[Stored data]
═══

(** The array is on those sectors. *)
Definition escrito (f : N -> list byte) (lba : N) (buf : list byte) : Prop := forall i, i < div_ceil (lenN buf) 512 -> f (lba + i) = trozo buf i.
(** The table [es] of header [h], as what is written at [my]. *)
Record tabla_en (f : N -> list byte) (my : N) (h : Header) (es : list (list byte)) : Prop := {
  te_tabla : tabla h es;
  te_cabecera : exists crc crce, crc < 2 ^ 32 ∧ crce < 2 ^ 32 ∧ f my = header_sector h crc crce;
  te_entradas : escrito f (entries_lba h) (concat es);
}.
Lemma tabla_en_local f g my h es : tabla_en f my h es -> g my = f my -> (forall i, i < entries_sectors h -> g (entries_lba h + i) = f (entries_lba h + i)) -> tabla_en g my h es.
Proof.
  intros [H1 (c & e & H2 & H3 & H4) H5] He Hi. split; [done|exists c, e; by rewrite He|]. intros i Hl. rewrite Hi; [by apply H5|].
  by rewrite (tabla_bytes h es H1) in Hl.
Qed.
Lemma tabla_en_igual f g my h es : tabla_en f my h es -> (forall b, g b = f b) -> tabla_en g my h es.
Proof. intros Ht He. eapply tabla_en_local; [exact Ht|..]; auto. Qed.

(** ** Reading, on a healthy disk *)
Section Leer.
Context {D : Type} `{Disk512Spec D}.

(** [m] answers [a] and changes no sector. *)
Definition lee {A} (m : M D ResizeError A) (d : D) (a : A) : Prop :=
  acaba m d (fun b d' => b = a ∧ sano d' ∧ forall x, sector d' x = sector d x) (fun _ => False).
Lemma lee_bind {A B} (m : M D ResizeError A) (f : A -> M D ResizeError B) d a Φ Ψ :
  lee m d a -> (forall d', sano d' -> (forall x, sector d' x = sector d x) -> acaba (f a) d' Φ Ψ) -> acaba (m ≫= f) d Φ Ψ.
Proof. intros Hm Hf. apply acaba_bind. eapply acaba_mono; [exact Hm|..]; cbv beta; [|done]. intros ? d' (-> & Hs & He). auto. Qed.
Lemma lee_luego {A B} (m : M D ResizeError A) (f : A -> M D ResizeError B) d a b :
  lee m d a -> (forall d', sano d' -> (forall x, sector d' x = sector d x) -> lee (f a) d' b) -> lee (m ≫= f) d b.
Proof.
  intros Hm Hf. eapply lee_bind; [exact Hm|]. intros d' Hs He. eapply acaba_mono; [exact (Hf d' Hs He)|..]; cbv beta; [|done].
  intros c d2 (-> & Hs2 & He2). split; [done|]. split; [done|]. intros x. by rewrite He2.
Qed.
Lemma lee_puro {A} (m : M D ResizeError A) d a : sano d -> m d = (Ok a, d) -> lee m d a.
Proof. intros Hs Hm. unfold lee, acaba. by rewrite Hm. Qed.
Lemma lee_sector d a : sano d -> a < tamano -> lee (read_sector a) d (sector d a).
Proof.
  intros Hs Ha. eapply acaba_mono; [apply read_promete|..]; cbv beta; [intros s d' (-> & He & Hk); auto|]. intros d' [_ Hn]. by apply Hn.
Qed.

Lemma leer_cabecera_lee d my h es : sano d -> my = 1 -> 1 < tamano -> tabla_en (sector d) my h es -> lee leer_cabecera d h.
Proof.
  intros Hs -> Ht [[Hw ? ?] (crc & crce & H1 & H2 & Hc) _]. unfold leer_cabecera. eapply lee_luego; [by apply lee_sector|]. intros d' Hs' _. apply lee_puro; [done|].
  rewrite Hc. unfold geom_err, map_err, zoom. by rewrite (header_parse_sector h crc crce Hw H1 H2).
Qed.
Lemma leer_entradas_lee d my h es : sano d -> tabla_en (sector d) my h es -> entries_lba h + entries_sectors h <= tamano ->
  entries_lba h + entries_sectors h < U64 -> lee (leer_entradas h) d (concat es).
Proof.
  intros Hs [Ht _ He] Hle Hb. unfold leer_entradas. pose proof (tabla_bytes h es Ht) as Hlen.
  assert (entries_sectors h = div_ceil (lenN (concat es)) 512) as Hn by (by rewrite Hlen).
  assert (forall l acc d, sano d -> escrito (sector d) (entries_lba h) (concat es) -> Forall (fun i => i < entries_sectors h) l ->
    lee (mfold (fun acc i => lba ← add64 (entries_lba h) i; sec ← read_sector lba; mret (acc ++ sec)) acc l) d (acc ++ concat (trozo (concat es) <$> l))) as Hfold.
  { induction l as [|i l IH]; intros acc d1 Hs1 He1 Hl; cbn [mfold fmap list_fmap concat]; [apply lee_puro; [done|by rewrite app_nil_r]|].
    apply Forall_cons in Hl as [Hi Hl]. apply (lee_luego _ _ _ (acc ++ sector d1 (entries_lba h + i))).
    - eapply lee_luego; [apply lee_puro; [done|apply add64_run; lia]|]. intros d2 Hs2 He2. eapply lee_luego; [apply lee_sector; [done|lia]|].
      intros d3 Hs3 _. rewrite He2. by apply lee_puro.
    - cbv beta. intros d2 Hs2 He2. rewrite He1 by lia. rewrite (assoc_L (++)). apply IH; [done| |done]. intros j Hj. by rewrite He2, He1. }
  eapply lee_luego; [apply (Hfold _ [] d Hs He); apply Forall_forall; intros i Hi; by apply elem_of_upto in Hi|].
  intros d' Hs' _. apply lee_puro; [done|]. cbn [app]. rewrite trozos_concat, Hn, (take_ge (acolchado _)) by (pose proof (acolchado_length (concat es)); unfold lenN in *; lia).
  unfold acolchado. rewrite take_app_le by (unfold lenN in *; lia). rewrite take_ge by (unfold lenN in *; lia). done.
Qed.

(** ** Writing, on a healthy disk *)
Definition pon (f : N -> list byte) (lba : N) (buf : list byte) (b : N) : list byte :=
  if (lba <=? b) && (b <? lba + div_ceil (lenN buf) 512) then trozo buf (b - lba) else f b.
Lemma escribe_sector d a s : sano d -> a < tamano -> lenN s = 512 ->
  acaba (write_sector a s) d (fun _ d' => sano d' ∧ forall b, sector d' b = if b =? a then s else sector d b) (fun _ => False).
Proof.
  intros Hs Ha Hl. eapply acaba_mono; [by apply write_promete|..]; cbv beta; [intros _ d' [He Hk]; auto|]. intros d' [_ Hn]. by apply Hn.
Qed.
Lemma escribe_tabla d lba buf : sano d -> lba + div_ceil (lenN buf) 512 <= tamano -> lba + div_ceil (lenN buf) 512 < U64 ->
  acaba (write_gpt_sectors lba buf) d (fun _ d' => sano d' ∧ forall b, sector d' b = pon (sector d) lba buf b) (fun _ => False).
Proof.
  intros Hs Ht Hb. unfold write_gpt_sectors. cbv zeta. rewrite chunks_count. set (n := div_ceil (lenN buf) 512) in *.
  assert (forall l k d, sano d -> (k + length l = N.to_nat n)%nat -> l = drop k (chunks (length buf) 512 buf) ->
    acaba (mfor (fun '(i, chunk) => a ← add64 lba i; write_sector a (chunk ++ zeros (512 - lenN chunk))) (zip (N.of_nat <$> seq k (length l)) l)) d
      (fun _ d' => sano d' ∧ forall b, sector d' b = if (lba + N.of_nat k <=? b) && (b <? lba + n) then trozo buf (b - lba) else sector d b) (fun _ => False)) as Hgen.
  { induction l as [|c l IH]; intros k d1 Hs1 Hk Hl; cbn [length seq fmap list_fmap zip zip_with mfor].
    - cbn in Hk. split; [done|]. intros b. destruct (N.leb_spec (lba + N.of_nat k) b), (N.ltb_spec b (lba + n)); try done. lia.
    - cbn in Hk. assert (chunks (length buf) 512 buf !! k = Some c) as Hc by (rewrite <- (Nat.add_0_r k), <- lookup_drop, <- Hl; done).
      destruct (chunks_trozo buf k) as (c' & Hc' & Hp); [fold n; lia|]. simplify_eq. apply acaba_bind. 
      apply acaba_bind, acaba_add64; [lia|]. rewrite Hp. eapply acaba_mono; [apply escribe_sector; [done|lia|apply trozo_length; fold n; lia]|..]; cbv beta; [|done].
      intros _ d2 [Hs2 He2]. eapply acaba_mono; [apply (IH (S k) d2 Hs2 ltac:(lia))|..]; cbv beta; [|intros _ d3 [Hs3 He3]; split; [done|]|done].
      + replace (S k) with (k + 1)%nat by lia. rewrite <- drop_drop, <- Hl. done.
      + intros b. rewrite He3, He2. destruct (N.eqb_spec b (lba + N.of_nat k)) as [->|Hne].
        * destruct (N.leb_spec (lba + N.of_nat (S k)) (lba + N.of_nat k)); [lia|]. cbn [andb].
          rewrite (proj2 (N.leb_le _ _)), (proj2 (N.ltb_lt _ _)) by lia. cbn [andb]. f_equal. lia.
        * destruct (N.leb_spec (lba + N.of_nat (S k)) b), (N.leb_spec (lba + N.of_nat k) b); try done; lia. }
  pose proof (chunks_count buf) as Hcnt. fold n in Hcnt. unfold upto.
  replace (N.to_nat n) with (length (chunks (length buf) 512 buf)) by (unfold lenN in *; lia).
  eapply acaba_mono; [apply (Hgen _ 0%nat d Hs); [unfold lenN in *; lia|done]|..]; cbv beta; [|done].
  intros _ d' [Hs' He]. split; [done|]. intros b. rewrite He. unfold pon. fold n. by rewrite N.add_0_r.
Qed.
End Leer.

═══

> _Activity_:
Set down, exactly as written, each line of the data from its opening line through the one containing "acaba m d (fun". Output nothing more.

> _Solution to this problem_:
(** The array is on those sectors. *)
Definition escrito (f : N -> list byte) (lba : N) (buf : list byte) : Prop := forall i, i < div_ceil (lenN buf) 512 -> f (lba + i) = trozo buf i.
(** The table [es] of header [h], as what is written at [my]. *)
Record tabla_en (f : N -> list byte) (my : N) (h : Header) (es : list (list byte)) : Prop := {
  te_tabla : tabla h es;
  te_cabecera : exists crc crce, crc < 2 ^ 32 ∧ crce < 2 ^ 32 ∧ f my = header_sector h crc crce;
  te_entradas : escrito f (entries_lba h) (concat es);
}.
Lemma tabla_en_local f g my h es : tabla_en f my h es -> g my = f my -> (forall i, i < entries_sectors h -> g (entries_lba h + i) = f (entries_lba h + i)) -> tabla_en g my h es.
Proof.
  intros [H1 (c & e & H2 & H3 & H4) H5] He Hi. split; [done|exists c, e; by rewrite He|]. intros i Hl. rewrite Hi; [by apply H5|].
  by rewrite (tabla_bytes h es H1) in Hl.
Qed.
Lemma tabla_en_igual f g my h es : tabla_en f my h es -> (forall b, g b = f b) -> tabla_en g my h es.
Proof. intros Ht He. eapply tabla_en_local; [exact Ht|..]; auto. Qed.

(** ** Reading, on a healthy disk *)
Section Leer.
Context {D : Type} `{Disk512Spec D}.

(** [m] answers [a] and changes no sector. *)
Definition lee {A} (m : M D ResizeError A) (d : D) (a : A) : Prop :=
  acaba m d (fun b d' => b = a ∧ sano d' ∧ forall x, sector d' x = sector d x) (fun _ => False).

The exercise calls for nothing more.